Lemma call_deltas_fragments position fs m :
  call_deltas position (fragment_json <$> fs) m = Ok (foldl apply_fragment m fs).
Proof.
  revert position m. induction fs as [|f fs IH]; intros position m; [done|]. cbn [fmap list_fmap call_deltas foldl].
  by rewrite call_delta_fragment; cbn; rewrite IH.
Qed.

(** What the buffers hold of an index *)
Lemma apply_fragments_lookup fs m i :
  foldl apply_fragment m fs !! Z.of_nat i =
  match of_index i fs with
  | [] => m !! Z.of_nat i
  | mine =>
      let b := default empty_buffer (m !! Z.of_nat i) in
      Some (mk_buffer (foldl (λ acc o, match o with Some t => Some t | None => acc end) (buffer_call_id b) (fragment_id <$> mine))
              (foldl (λ acc o, match o with Some t => Some t | None => acc end) (buffer_name b) (fragment_name <$> mine))
              (arguments_fragments b ++ omap fragment_text mine))
  end.
Proof.
  revert m. induction fs as [|f fs IH]; intros m; cbn [foldl]; [done|]. rewrite IH.
  change (of_index i (f :: fs)) with (if (fragment_index f =? i)%nat then f :: of_index i fs else of_index i fs).
  destruct (Nat.eqb_spec (fragment_index f) i) as [<-|Hne].
  - unfold apply_fragment. rewrite lookup_insert_eq. cbn [default buffer_call_id buffer_name arguments_fragments].
    destruct (of_index _ fs) as [|g mine]; cbn [fmap list_fmap foldl omap list_omap].
    + destruct (fragment_id f), (fragment_name f), (fragment_text f); by rewrite ?app_nil_r.
    + destruct (fragment_text f); cbn; by rewrite ?app_nil_r, <-?app_assoc.
  - unfold apply_fragment. rewrite lookup_insert_ne by lia. done.
Qed.

Lemma lookup_other fs m z :
  (∀ f, f ∈ fs → Z.of_nat (fragment_index f) ≠ z) → foldl apply_fragment m fs !! z = m !! z.
Proof.
  revert m. induction fs as [|f fs IH]; intros m Hf; cbn [foldl]; [done|]. rewrite IH by (intros g Hg; apply Hf; by right).
  unfold apply_fragment. rewrite lookup_insert_ne; [done|]. apply Hf. by left.
Qed.

(** The buffers of a list, at the indexes 0, 1, ... *)
Definition indexed (i : nat) (l : list tool_buffer) : list (Z * tool_buffer) := imap (λ k b, (Z.of_nat (i + k), b)) l.

Lemma sorted_buffers_list m (l : list tool_buffer) :
  (∀ i, m !! Z.of_nat i = l !! i) → (∀ z, (z < 0)%Z → m !! z = None) → sorted_buffers m = l.
Proof.
  intros Hm Hneg. unfold sorted_buffers.
  assert (∀ k (l : list tool_buffer), (indexed k l).*1 = Z.of_nat <$> seq k (length l)) as Hkeys.
  { intros k l'. unfold indexed. revert k. induction l' as [|b l' IH]; intros k; [done|]. cbn. rewrite Nat.add_0_r. f_equal.
    rewrite <-(IH (S k)). f_equal. apply imap_ext. intros j b' _. cbn. f_equal. f_equal. lia. }
  assert (sort_by (λ a b : Z * tool_buffer, (a.1 <=? b.1)%Z) (map_to_list m) = indexed 0 l) as ->.
  2:{ unfold indexed. change (map snd) with (fmap (M := list) (@snd Z tool_buffer)). rewrite fmap_imap.
      apply list_eq. intros i. rewrite list_lookup_imap. by destruct (l !! i). }
  rewrite <-(sort_by_id (λ a b : Z * tool_buffer, (a.1 <=? b.1)%Z) (indexed 0 l)).
  - refine (sort_by_perm_eq (λ a b : Z * tool_buffer, (a.1 <=? b.1)%Z) _ _ fst _ _ _ _ _).
    + intros x y Hxy. apply Z.leb_gt in Hxy. apply Z.leb_le. lia.
    + intros x y z Hx Hy. apply Z.leb_le in Hx, Hy. apply Z.leb_le. lia.
    + intros x y Hx Hy. apply Z.leb_le in Hx, Hy. lia.
    + apply NoDup_fst_map_to_list.
    + apply NoDup_Permutation; [apply NoDup_map_to_list|apply (NoDup_fmap_1 fst); rewrite Hkeys; apply NoDup_fmap_2; [apply _|apply NoDup_seq]|].
      intros [z b]. rewrite elem_of_map_to_list. unfold indexed. rewrite elem_of_lookup_imap. split.
      * intros Hz. destruct (decide (z < 0)%Z) as [Hlt|Hge]; [by rewrite Hneg in Hz|].
        exists (Z.to_nat z), b. split; [f_equal; cbn; lia|]. rewrite <-Hm, Z2Nat.id by lia. done.
      * intros (i & b' & [= -> ->] & Hi). by rewrite Hm.
  - assert (∀ k (l : list tool_buffer), Sorted (λ x y : Z * tool_buffer, (x.1 <=? y.1)%Z = true) (indexed k l)) as Hs; [|apply Hs].
    intros k l'. revert k. induction l' as [|b l' IH]; intros k; [constructor|]. unfold indexed. cbn.
    assert (imap ((λ (k0 : nat) (b0 : tool_buffer), (Z.of_nat (k + k0), b0)) ∘ S) l' = indexed (S k) l') as ->.
    { apply imap_ext. intros j b' _. cbn. f_equal. f_equal. lia. }
    constructor; [apply IH|]. destruct l' as [|b' l']; constructor. apply Z.leb_le. cbn. lia.
Qed.

Section equivalence.
Context `{InterpreterLimits}.
Context (py_float : string → string) (float_eq : string → string → bool) (float_int_eq : string → Z → bool).

Definition buffer_of (fs : list fragment) (i : nat) : tool_buffer :=
  mk_buffer (latest (fragment_id <$> of_index i fs)) (latest (fragment_name <$> of_index i fs)) (omap fragment_text (of_index i fs)).

Lemma fragments_buffers fs calls :
  fragments_of fs calls → sorted_buffers (foldl apply_fragment ∅ fs) = buffer_of fs <$> seq 0 (length calls).
Proof.
  intros [Hidx Hcalls]. apply sorted_buffers_list.
  - intros i. rewrite apply_fragments_lookup, lookup_empty, list_lookup_fmap. destruct (decide (i < length calls)%nat) as [Hlt|Hge].
    + rewrite lookup_seq_lt by done. destruct (lookup_lt_is_Some_2 calls i Hlt) as [c Hc]. destruct (Hcalls i c Hc) as [Hne _].
      unfold buffer_of, latest. cbn. by destruct (of_index i fs).
    + rewrite lookup_seq_ge by lia. cbn. destruct (of_index i fs) as [|f l] eqn:Hof; [done|].
      assert (f ∈ of_index i fs) as Hf by (rewrite Hof; by left). unfold of_index in Hf.
      apply list_elem_of_In, filter_In in Hf as [Hf%list_elem_of_In Hi%Nat.eqb_eq]. apply Hidx in Hf. lia.
  - intros z Hz. rewrite lookup_other; [apply lookup_empty|]. intros f _. lia.
Qed.

Lemma buffer_is_call by_name fs i c :
  latest (fragment_id <$> of_index i fs) = sent_id c → latest (fragment_name <$> of_index i fs) = Some (sent_name c) →
  joined_text (omap fragment_text (of_index i fs)) = sent_arguments c →
  to_tool_call py_float float_eq float_int_eq by_name (buffer_of fs i) =
  _to_tool_call py_float float_eq float_int_eq by_name (call_json c).
Proof.
  intros Hid Hname Hargs. unfold to_tool_call, buffer_of. cbn [buffer_name arguments_fragments buffer_call_id]. rewrite Hid, Hname, Hargs.
  transitivity (con ← _tool_constraint_for (sent_name c) by_name;
                args ← _to_tool_arguments py_float float_eq float_int_eq (JStr (sent_arguments c)) con;
                call_id ← _optional_string (opt_text (sent_id c));
                Ok (mk_tool_call (sent_name c) args call_id
                      [("provider_arguments", JStr (text_or (Some (sent_arguments c)) ""))])); [|reflexivity].
  rewrite optional_opt_text. by destruct (sent_arguments c).
Qed.

(** C24. Streaming is completing in pieces: however the server splits the arguments of its
    tool calls and interleaves the pieces in the deltas of a stream, the calls the
    adapter gathers are the calls it reads in the complete message, arguments,
    identifiers and refusals included. *)
Theorem streaming_equals_completing by_name (chunks : list (list fragment)) calls :
  fragments_of (concat chunks) calls →
  ∃ m, foldl (λ o chunk, o ≫= _accumulate_tool_call_chunks (JList (fragment_json <$> chunk))) (Ok ∅) chunks = Ok m ∧
    mapM (to_tool_call py_float float_eq float_int_eq by_name) (sorted_buffers m) =
    _to_tool_calls py_float float_eq float_int_eq (JList (call_json <$> calls)) by_name.
Proof.
  intros Hfs. exists (foldl apply_fragment ∅ (concat chunks)). split.
  - generalize (∅ : gmap Z tool_buffer). clear. induction chunks as [|chunk chunks IH]; intros m; cbn [foldl concat]; [done|].
    cbn [mbind outcome_bind]. unfold _accumulate_tool_call_chunks at 2. cbn [_expect_sequence mbind outcome_bind].
    rewrite call_deltas_fragments, IH. by rewrite foldl_app.
  - rewrite (fragments_buffers _ _ Hfs). destruct Hfs as [_ Hcalls]. unfold _to_tool_calls. cbn [_expect_sequence mbind outcome_bind].
    revert Hcalls. generalize (concat chunks). intros fs Hcalls.
    assert (∀ k, (∀ i c, calls !! i = Some c → to_tool_call py_float float_eq float_int_eq by_name (buffer_of fs (k + i)) =
      _to_tool_call py_float float_eq float_int_eq by_name (call_json c)) →
      mapM (to_tool_call py_float float_eq float_int_eq by_name) (buffer_of fs <$> seq k (length calls)) =
      mapM (_to_tool_call py_float float_eq float_int_eq by_name) (call_json <$> calls)) as Hmap.
    { clear Hcalls. induction calls as [|c calls IH]; intros k Hk; [done|]. cbn [length seq fmap list_fmap mapM].
      pose proof (Hk 0%nat c eq_refl) as H0. rewrite Nat.add_0_r in H0. rewrite H0. rewrite (IH (S k)); [done|].
      intros i c' Hi. specialize (Hk (S i) c' Hi). by rewrite Nat.add_succ_r in Hk. }
    apply Hmap. intros i c Hc. destruct (Hcalls i c Hc) as (_ & Hid & Hname & Hargs). by apply buffer_is_call.
Qed.
End equivalence.

(** ** From the server to the tool *)

Lemma collect_constraints_get tools acc m :
  collect_constraints tools acc = Ok m →
  (∀ t, t ∈ tools → dict_get (spec_name t) m = Some (spec_parameters t)) ∧
  (∀ k c, dict_get k acc = Some c → dict_get k m = Some c).
Proof.
  revert acc. induction tools as [|t tools IH]; intros acc; cbn [collect_constraints].
  { intros [= <-]. by split; [intros ? ?%not_elem_of_nil|]. }
  destruct (dict_has (spec_name t) acc) eqn:Hhas; [done|]. intros (Ht & Hacc)%IH.
  split; [intros t' [->|Hin]%elem_of_cons; [|by apply Ht]|intros k c Hk]; apply Hacc.
  - by rewrite dict_get_set_eq.
  - rewrite dict_get_set_ne; [done|]. intros ->. unfold dict_has in Hhas. by rewrite Hk in Hhas.
Qed.

Section binding.
Context `{InterpreterLimits}.
Context (py_float : string → string) (float_eq : string → string → bool) (float_int_eq : string → Z → bool)
  (sha256_hex : string → string) (py_str : json → string) (config : VllmConfig).
Context (classes : dataclasses) (Hclasses : classes_ok classes).

Lemma response_calls_sound response r by_name resp c :
  _to_model_response py_float float_eq float_int_eq response r (Some by_name) = Ok resp → c ∈ response_tool_calls resp →
  sound_call float_eq float_int_eq by_name c.
Proof.
  unfold _to_model_response. intros (choices & _ & H1)%outcome_bind_Ok Hc. destruct choices as [|first choices]; [done|].
  apply outcome_bind_Ok in H1 as (fc & _ & H1). apply outcome_bind_Ok in H1 as (reason & _ & H1).
  apply outcome_bind_Ok in H1 as (message & _ & H1). apply outcome_bind_Ok in H1 as (refusal & _ & H1).
  apply outcome_bind_Ok in H1 as (u1 & _ & H1). apply outcome_bind_Ok in H1 as (u2 & _ & H1).
  apply outcome_bind_Ok in H1 as (calls & Hcalls & H1). apply outcome_bind_Ok in H1 as (u3 & _ & H1).
  apply outcome_bind_Ok in H1 as (content & _ & H1). apply outcome_bind_Ok in H1 as (st & _ & H1).
  apply outcome_bind_Ok in H1 as (usage & _ & [= <-]). cbn [response_tool_calls] in Hc.
  assert (∃ l, mapM (_to_tool_call py_float float_eq float_int_eq (Some by_name)) l = Ok calls) as [l Hl%mapM_outcome_Ok].
  { unfold _to_tool_calls in Hcalls. destruct (field_of "tool_calls" message); [injection Hcalls as <-; by exists []|..];
      apply outcome_bind_Ok in Hcalls as (raw & _ & Hraw); by exists raw. }
  destruct (Forall2_elem_r _ _ _ _ Hl Hc) as (raw & _ & Hraw). by eapply complete_call_sound.
Qed.

(** The tool calls a request ends up with, streamed or complete *)
Definition yields_call (r : ModelRequest) (c : ModelToolCall) : Prop :=
  (∃ client s e, _stream py_float float_eq float_int_eq sha256_hex py_str config client r new_stream = (Ok tt, s) ∧
     e ∈ emitted s ∧ event_tool_call e = Some c) ∨
  (∃ client resp, complete py_float float_eq float_int_eq sha256_hex py_str config client r = Ok resp ∧ c ∈ response_tool_calls resp).

Lemma yields_sound r tools c :
  _tool_constraints_by_name (tool_calling r) = Ok (Some tools) → yields_call r c → sound_call float_eq float_int_eq tools c.
Proof.
  intros Hby [(client & s & e & Hs & He & Hc)|(client & resp & Hr & Hc)].
  - destruct (stream_closed py_float float_eq float_int_eq sha256_hex py_str config client r (Some tools) Hby new_stream)
      as (s' & pre & Hpre & [(reason & usage & Hs' & Hem)|(Hs' & _)]); [constructor| |congruence].
    rewrite Hs in Hs'. injection Hs' as <-.
    rewrite Hem in He. apply elem_of_app in He as [He|He]; [|apply list_elem_of_singleton in He as ->; done].
    rewrite Forall_forall in Hpre. by apply (Hpre e He).
  - unfold complete in Hr. apply outcome_bind_Ok in Hr as (p & _ & Hr). apply outcome_bind_Ok in Hr as (b & Hb & Hr).
    apply outcome_bind_Ok in Hr as (response & _ & Hr). rewrite Hby in Hb. injection Hb as <-. by eapply response_calls_sound.
Qed.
═══
Activity → Please retype the listing word for word, from its first line through the line containing "(** The buffers", and add nothing else.

Expected output →
Lemma call_deltas_fragments position fs m :
  call_deltas position (fragment_json <$> fs) m = Ok (foldl apply_fragment m fs).
Proof.
  revert position m. induction fs as [|f fs IH]; intros position m; [done|]. cbn [fmap list_fmap call_deltas foldl].
  by rewrite call_delta_fragment; cbn; rewrite IH.
Qed.

(** What the buffers hold of an index *)
Lemma apply_fragments_lookup fs m i :
  foldl apply_fragment m fs !! Z.of_nat i =
  match of_index i fs with
  | [] => m !! Z.of_nat i
  | mine =>
      let b := default empty_buffer (m !! Z.of_nat i) in
      Some (mk_buffer (foldl (λ acc o, match o with Some t => Some t | None => acc end) (buffer_call_id b) (fragment_id <$> mine))
              (foldl (λ acc o, match o with Some t => Some t | None => acc end) (buffer_name b) (fragment_name <$> mine))
              (arguments_fragments b ++ omap fragment_text mine))
  end.
Proof.
  revert m. induction fs as [|f fs IH]; intros m; cbn [foldl]; [done|]. rewrite IH.
  change (of_index i (f :: fs)) with (if (fragment_index f =? i)%nat then f :: of_index i fs else of_index i fs).
  destruct (Nat.eqb_spec (fragment_index f) i) as [<-|Hne].
  - unfold apply_fragment. rewrite lookup_insert_eq. cbn [default buffer_call_id buffer_name arguments_fragments].
    destruct (of_index _ fs) as [|g mine]; cbn [fmap list_fmap foldl omap list_omap].
    + destruct (fragment_id f), (fragment_name f), (fragment_text f); by rewrite ?app_nil_r.
    + destruct (fragment_text f); cbn; by rewrite ?app_nil_r, <-?app_assoc.
  - unfold apply_fragment. rewrite lookup_insert_ne by lia. done.
Qed.

Lemma lookup_other fs m z :
  (∀ f, f ∈ fs → Z.of_nat (fragment_index f) ≠ z) → foldl apply_fragment m fs !! z = m !! z.
Proof.
  revert m. induction fs as [|f fs IH]; intros m Hf; cbn [foldl]; [done|]. rewrite IH by (intros g Hg; apply Hf; by right).
  unfold apply_fragment. rewrite lookup_insert_ne; [done|]. apply Hf. by left.
Qed.

(** The buffers of a list, at the indexes 0, 1, ... *)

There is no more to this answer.